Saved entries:
==*==

(** [ReturnObjectToSlab] of an object that was handed out, from a slab of more
    than one object. *)
Lemma ReturnObjectToSlab_ok others sid s o fl c :
  oc_ok c → slabs c !! sid = Some s → is_object (object_size c) s o →
  object_to_link o (object_size c) ∉ sfree s → 1 < ssize s →
  (∀ s1 c1, detached sid s1 c1 → detached sid s1 (w_resize others c1)) →
  ∃ c0 c', ReturnObjectToSlab small others sid o fl c = Ret c' ∧
    (∀ o', obj_alloc c0 o' ↔ obj_alloc c o' ∧ o' ≠ o) ∧ returned_to others sid c0 c'.
Proof.
  intros Hok Hs Ho Hal Hsize Hwin. destruct (allocated_count sid s o c Hok Hs Ho Hal) as [Hcnt Hused].
  pose proof (count_bounds c sid s Hok Hs) as [_ Ht]. pose proof (oc_total_fits _ Hok) as Hfits.
  pose proof (used_bounds c Hok) as Hub. pose proof (empty_bound c Hok) as Heb. pose proof (oc_empty _ Hok) as Hec.
  set (s' := s <| sfree ::= cons (object_to_link o (object_size c)) |> <| scount ::= fun n => n + 1 |>).
  assert (s <| sfree ::= cons (object_to_link o (object_size c)) |> <| scount ::= fun n => u64 (n + 1) |> = s') as Es.
  { subst s'. destruct s as [? ? n ? ?]. unfold update. cbn in *. f_equal. apply wrap_small. unfold fits. lia. }
  unfold ReturnObjectToSlab. rewrite Hs. cbn [deref mbind outcome_bind]. rewrite Es.
  set (c2 := c <| slabs ::= <[sid := s']> |> <| used_count ::= fun n => u64 (n - 1) |>).
  assert (used_count c2 = used_count c - 1) as Hu2.
  { change (u64 (used_count c - 1) = used_count c - 1). apply wrap_small. unfold fits. lia. }
  assert (scount s' = scount s + 1 ∧ ssize s' = ssize s) as [Hc' Hsz'] by done.
  assert (∀ k, sid ∈ slab_ids k c ↔ home_list s = k) as Hin by (intros; by apply slab_in_list).
  assert (∀ c', moved sid s' c c' → used_count c' = used_count c2 →
    oc_ok c' ∧ ∀ o', obj_alloc c' o' ↔ obj_alloc c o' ∧ o' ≠ o) as Hret.
  { intros c' Hm Hu. apply (return_moved sid s s' o c c'); try done. congruence. }
  assert (home_list s = if scount s =? 0 then SFull else SPartial) as Hhome.
  { unfold home_list. destruct (Z.eqb_spec (scount s) (ssize s)); [lia|done]. }
  destruct (Z.eqb_spec (scount s') (ssize s')) as [Hfull|Hnfull].
  - assert (home_list s = SPartial) as Hp by (rewrite Hhome; destruct (Z.eqb_spec (scount s) 0); [lia|done]).
    assert (home_list s' = SEmpty) as Hh' by (unfold home_list; by rewrite Hfull, Z.eqb_refl).
    unfold list_remove. rewrite (bool_decide_eq_true_2 (sid ∈ opartial c2)) by by apply (Hin SPartial).
    cbn [assert mbind outcome_bind]. set (c3 := c2 <| opartial := remove_elem sid (opartial c2) |>).
    set (cE := c3 <| oempty_count ::= fun n => n + 1 |> <| oempty ::= fun l => l ++ [sid] |>).
    destruct (Hret cE) as [HokE HallE]; [|done|].
    { unfold moved. split_and!; try done.
      - change (oempty_count c + 1 = Z.of_nat (length (oempty c ++ [sid]))). rewrite length_app. cbn. lia.
      - intros k. rewrite Hh'. destruct k.
        + change (slab_ids SEmpty cE) with (oempty c ++ [sid]). split_and!.
          * apply NoDup_app. split_and!; [apply (oc_nodup _ Hok SEmpty)| |apply NoDup_singleton].
            intros x Hx ->%list_elem_of_singleton. apply (Hin SEmpty) in Hx. congruence.
          * rewrite elem_of_app, list_elem_of_singleton. tauto.
          * intros i Hne. rewrite elem_of_app, list_elem_of_singleton. cbn. tauto.
        + change (slab_ids SPartial cE) with (remove_elem sid (slab_ids SPartial c)). split_and!.
          * apply NoDup_remove_elem, Hok.
          * rewrite elem_of_remove. split; [by intros [[] _]|done].
          * intros i Hne. rewrite elem_of_remove. tauto.
        + change (slab_ids SFull cE) with (slab_ids SFull c). split_and!; [apply Hok|rewrite Hin, Hp; by split|done]. }
    pose proof (empty_bound cE HokE) as HbE.
    change (oempty_count c + 1 <= total_objects c) in HbE.
    destruct (_ || _).
    + exists cE, cE. split_and!; [|done|by left]. f_equal. subst cE.
      assert (u64 (oempty_count c3 + 1) = oempty_count c3 + 1) as Ew.
      { change (oempty_count c3) with (oempty_count c). apply wrap_small. unfold fits. lia. }
      clearbody c3. destruct c3. unfold update. cbn in *. by rewrite Ew.
    + assert (detached sid s' c3) as Hdet by (split_and!; [apply lookup_insert_eq|done|by destruct c3]).
      destruct (ReturnSlab_ok others sid s' c3 Hdet (Hwin s')) as (c1 & Hr & Hok1 & HM1 & Hall1).
      set (c0 := if small then c3 else c3 <| hash_table ::= delete (spages s') |>).
      assert ((if small then c3 else w_resize others (c3 <| hash_table ::= delete (spages s') |>)) =
        (if small then c0 else w_resize others c0)) as Ew by (subst c0; by destruct small).
      rewrite Ew in HM1, Hall1. exists c0, (w_free others c1). split_and!; [done| |right; by exists c1].
      intros o'. rewrite <- HallE. subst c0. by destruct small.
  - destruct (Z.eqb_spec (scount s') 1) as [H1|H1].
    + assert (home_list s = SFull) as Hp by (rewrite Hhome; destruct (Z.eqb_spec (scount s) 0); [done|lia]).
      assert (home_list s' = SPartial) as Hh'.
      { unfold home_list. destruct (Z.eqb_spec (scount s') (ssize s')); [lia|]. destruct (Z.eqb_spec (scount s') 0); [lia|done]. }
      unfold list_remove. rewrite (bool_decide_eq_true_2 (sid ∈ ofull c2)) by by apply (Hin SFull).
      cbn [assert mbind outcome_bind].
      set (c3 := c2 <| ofull := remove_elem sid (ofull c2) |> <| opartial ::= fun l => l ++ [sid] |>).
      assert (moved sid s' c c3) as Hm; [|destruct (Hret c3 Hm) as [Hok3 Hall3]; [done|]; exists c3, c3; by split_and!; [..|left]].
      unfold moved. split_and!; try done. intros k. rewrite Hh'. destruct k;
        [change (slab_ids SEmpty c3) with (oempty c)|change (slab_ids SPartial c3) with (opartial c ++ [sid])
        |change (slab_ids SFull c3) with (remove_elem sid (slab_ids SFull c))].
      * split_and!; [apply (oc_nodup _ Hok SEmpty)|rewrite (Hin SEmpty), Hp; by split|done].
      * split_and!.
        -- apply NoDup_app. split_and!; [apply (oc_nodup _ Hok SPartial)| |apply NoDup_singleton].
           intros x Hx ->%list_elem_of_singleton. apply (Hin SPartial) in Hx. congruence.
        -- rewrite elem_of_app, list_elem_of_singleton. tauto.
        -- intros i Hne. rewrite elem_of_app, list_elem_of_singleton. tauto.
      * split_and!; [apply NoDup_remove_elem, (oc_nodup _ Hok SFull)|rewrite elem_of_remove; split; [by intros [[] _]|done]|].
        intros i Hne. rewrite elem_of_remove. tauto.
    + assert (home_list s' = home_list s) as Hh'.
      { rewrite Hhome. unfold home_list. destruct (Z.eqb_spec (scount s') (ssize s')); [lia|].
        destruct (Z.eqb_spec (scount s') 0), (Z.eqb_spec (scount s) 0); try lia; done. }
      assert (moved sid s' c c2) as Hm; [|destruct (Hret c2 Hm) as [Hok2 Hall2]; [done|]; exists c2, c2; by split_and!; [..|left]].
      unfold moved. split_and!; try done. intros k. rewrite Hh'.
      assert (slab_ids k c2 = slab_ids k c) as -> by by destruct k. split_and!; [apply Hok|apply Hin|done].
Qed.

==*==

Task brief
Please copy the lines in the records above between the one holding "- assert (home_list" and the one holding "intros x Hx ->%list_elem_of_singleton. apply (Hin SEmpty)", inclusive, exactly and with no other line.

Your solution
  - assert (home_list s = SPartial) as Hp by (rewrite Hhome; destruct (Z.eqb_spec (scount s) 0); [lia|done]).
    assert (home_list s' = SEmpty) as Hh' by (unfold home_list; by rewrite Hfull, Z.eqb_refl).
    unfold list_remove. rewrite (bool_decide_eq_true_2 (sid ∈ opartial c2)) by by apply (Hin SPartial).
    cbn [assert mbind outcome_bind]. set (c3 := c2 <| opartial := remove_elem sid (opartial c2) |>).
    set (cE := c3 <| oempty_count ::= fun n => n + 1 |> <| oempty ::= fun l => l ++ [sid] |>).
    destruct (Hret cE) as [HokE HallE]; [|done|].
    { unfold moved. split_and!; try done.
      - change (oempty_count c + 1 = Z.of_nat (length (oempty c ++ [sid]))). rewrite length_app. cbn. lia.
      - intros k. rewrite Hh'. destruct k.
        + change (slab_ids SEmpty cE) with (oempty c ++ [sid]). split_and!.
          * apply NoDup_app. split_and!; [apply (oc_nodup _ Hok SEmpty)| |apply NoDup_singleton].
            intros x Hx ->%list_elem_of_singleton. apply (Hin SEmpty) in Hx. congruence.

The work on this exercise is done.